Exercise
From the first line onward, reproduce the records exactly; the final line to include is the one holding "(Zpos mx * 2 ^ 53 /".
*** Extracted records ***
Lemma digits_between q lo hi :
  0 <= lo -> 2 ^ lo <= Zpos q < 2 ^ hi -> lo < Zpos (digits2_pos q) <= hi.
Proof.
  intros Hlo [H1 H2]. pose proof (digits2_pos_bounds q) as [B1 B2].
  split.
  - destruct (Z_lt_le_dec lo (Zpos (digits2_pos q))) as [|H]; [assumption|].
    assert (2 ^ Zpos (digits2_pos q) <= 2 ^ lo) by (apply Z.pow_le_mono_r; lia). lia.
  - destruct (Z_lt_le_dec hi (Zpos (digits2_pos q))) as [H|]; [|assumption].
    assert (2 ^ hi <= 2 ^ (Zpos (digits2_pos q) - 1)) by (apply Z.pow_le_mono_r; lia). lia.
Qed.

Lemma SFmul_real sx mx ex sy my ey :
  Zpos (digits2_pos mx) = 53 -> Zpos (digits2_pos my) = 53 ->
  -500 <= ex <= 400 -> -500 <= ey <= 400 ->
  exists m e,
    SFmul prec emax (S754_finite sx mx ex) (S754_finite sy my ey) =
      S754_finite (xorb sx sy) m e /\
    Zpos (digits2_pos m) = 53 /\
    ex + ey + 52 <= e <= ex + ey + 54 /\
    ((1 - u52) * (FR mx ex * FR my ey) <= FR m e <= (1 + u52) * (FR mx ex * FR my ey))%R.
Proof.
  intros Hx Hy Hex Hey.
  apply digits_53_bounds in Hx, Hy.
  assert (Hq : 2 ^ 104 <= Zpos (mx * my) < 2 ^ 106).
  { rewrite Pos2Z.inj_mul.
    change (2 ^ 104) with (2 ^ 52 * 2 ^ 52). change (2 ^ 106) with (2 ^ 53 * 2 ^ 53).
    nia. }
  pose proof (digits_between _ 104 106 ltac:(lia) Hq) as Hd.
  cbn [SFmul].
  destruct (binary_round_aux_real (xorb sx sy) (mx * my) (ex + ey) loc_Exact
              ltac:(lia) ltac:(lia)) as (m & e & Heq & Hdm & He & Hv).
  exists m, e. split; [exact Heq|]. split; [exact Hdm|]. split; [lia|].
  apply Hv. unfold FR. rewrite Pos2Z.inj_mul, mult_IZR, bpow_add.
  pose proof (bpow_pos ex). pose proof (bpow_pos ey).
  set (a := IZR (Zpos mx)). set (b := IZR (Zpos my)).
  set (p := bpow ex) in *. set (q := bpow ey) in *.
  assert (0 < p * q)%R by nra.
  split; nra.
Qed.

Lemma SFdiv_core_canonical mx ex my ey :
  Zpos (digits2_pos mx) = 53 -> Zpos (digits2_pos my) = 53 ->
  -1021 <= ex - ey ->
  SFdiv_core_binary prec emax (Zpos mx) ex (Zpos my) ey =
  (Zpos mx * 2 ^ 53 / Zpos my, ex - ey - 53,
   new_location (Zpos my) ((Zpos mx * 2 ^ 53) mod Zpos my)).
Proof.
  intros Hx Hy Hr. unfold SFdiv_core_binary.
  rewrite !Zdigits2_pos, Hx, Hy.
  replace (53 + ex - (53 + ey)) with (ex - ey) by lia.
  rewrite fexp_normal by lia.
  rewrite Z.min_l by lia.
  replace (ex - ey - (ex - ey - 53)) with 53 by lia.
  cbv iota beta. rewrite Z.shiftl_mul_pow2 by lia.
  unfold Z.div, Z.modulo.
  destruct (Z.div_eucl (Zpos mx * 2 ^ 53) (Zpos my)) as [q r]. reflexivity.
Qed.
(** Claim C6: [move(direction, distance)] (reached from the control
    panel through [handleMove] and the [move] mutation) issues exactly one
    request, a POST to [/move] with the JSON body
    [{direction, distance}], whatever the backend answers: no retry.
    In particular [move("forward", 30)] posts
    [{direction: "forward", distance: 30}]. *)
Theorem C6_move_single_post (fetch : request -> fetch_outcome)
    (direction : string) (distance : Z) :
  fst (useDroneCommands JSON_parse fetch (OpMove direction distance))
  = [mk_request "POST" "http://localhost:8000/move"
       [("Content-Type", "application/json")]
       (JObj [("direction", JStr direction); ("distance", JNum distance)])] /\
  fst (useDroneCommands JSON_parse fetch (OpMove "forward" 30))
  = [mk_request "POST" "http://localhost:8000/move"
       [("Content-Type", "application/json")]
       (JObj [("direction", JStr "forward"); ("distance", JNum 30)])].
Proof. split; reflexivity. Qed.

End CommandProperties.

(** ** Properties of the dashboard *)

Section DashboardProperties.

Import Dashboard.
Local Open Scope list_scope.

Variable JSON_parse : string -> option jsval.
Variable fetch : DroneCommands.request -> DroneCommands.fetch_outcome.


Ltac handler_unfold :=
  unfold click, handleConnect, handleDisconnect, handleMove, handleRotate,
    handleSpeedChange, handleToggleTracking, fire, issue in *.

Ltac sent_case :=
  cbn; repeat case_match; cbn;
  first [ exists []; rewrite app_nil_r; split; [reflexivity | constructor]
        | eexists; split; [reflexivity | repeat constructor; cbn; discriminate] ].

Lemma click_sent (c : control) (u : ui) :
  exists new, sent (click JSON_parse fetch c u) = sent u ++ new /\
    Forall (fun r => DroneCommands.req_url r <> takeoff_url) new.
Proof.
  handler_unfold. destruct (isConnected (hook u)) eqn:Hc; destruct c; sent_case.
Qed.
*** End of Extracted records ***
Answer for the task
Lemma digits_between q lo hi :
  0 <= lo -> 2 ^ lo <= Zpos q < 2 ^ hi -> lo < Zpos (digits2_pos q) <= hi.
Proof.
  intros Hlo [H1 H2]. pose proof (digits2_pos_bounds q) as [B1 B2].
  split.
  - destruct (Z_lt_le_dec lo (Zpos (digits2_pos q))) as [|H]; [assumption|].
    assert (2 ^ Zpos (digits2_pos q) <= 2 ^ lo) by (apply Z.pow_le_mono_r; lia). lia.
  - destruct (Z_lt_le_dec hi (Zpos (digits2_pos q))) as [H|]; [|assumption].
    assert (2 ^ hi <= 2 ^ (Zpos (digits2_pos q) - 1)) by (apply Z.pow_le_mono_r; lia). lia.
Qed.

Lemma SFmul_real sx mx ex sy my ey :
  Zpos (digits2_pos mx) = 53 -> Zpos (digits2_pos my) = 53 ->
  -500 <= ex <= 400 -> -500 <= ey <= 400 ->
  exists m e,
    SFmul prec emax (S754_finite sx mx ex) (S754_finite sy my ey) =
      S754_finite (xorb sx sy) m e /\
    Zpos (digits2_pos m) = 53 /\
    ex + ey + 52 <= e <= ex + ey + 54 /\
    ((1 - u52) * (FR mx ex * FR my ey) <= FR m e <= (1 + u52) * (FR mx ex * FR my ey))%R.
Proof.
  intros Hx Hy Hex Hey.
  apply digits_53_bounds in Hx, Hy.
  assert (Hq : 2 ^ 104 <= Zpos (mx * my) < 2 ^ 106).
  { rewrite Pos2Z.inj_mul.
    change (2 ^ 104) with (2 ^ 52 * 2 ^ 52). change (2 ^ 106) with (2 ^ 53 * 2 ^ 53).
    nia. }
  pose proof (digits_between _ 104 106 ltac:(lia) Hq) as Hd.
  cbn [SFmul].
  destruct (binary_round_aux_real (xorb sx sy) (mx * my) (ex + ey) loc_Exact
              ltac:(lia) ltac:(lia)) as (m & e & Heq & Hdm & He & Hv).
  exists m, e. split; [exact Heq|]. split; [exact Hdm|]. split; [lia|].
  apply Hv. unfold FR. rewrite Pos2Z.inj_mul, mult_IZR, bpow_add.
  pose proof (bpow_pos ex). pose proof (bpow_pos ey).
  set (a := IZR (Zpos mx)). set (b := IZR (Zpos my)).
  set (p := bpow ex) in *. set (q := bpow ey) in *.
  assert (0 < p * q)%R by nra.
  split; nra.
Qed.

Lemma SFdiv_core_canonical mx ex my ey :
  Zpos (digits2_pos mx) = 53 -> Zpos (digits2_pos my) = 53 ->
  -1021 <= ex - ey ->
  SFdiv_core_binary prec emax (Zpos mx) ex (Zpos my) ey =
  (Zpos mx * 2 ^ 53 / Zpos my, ex - ey - 53,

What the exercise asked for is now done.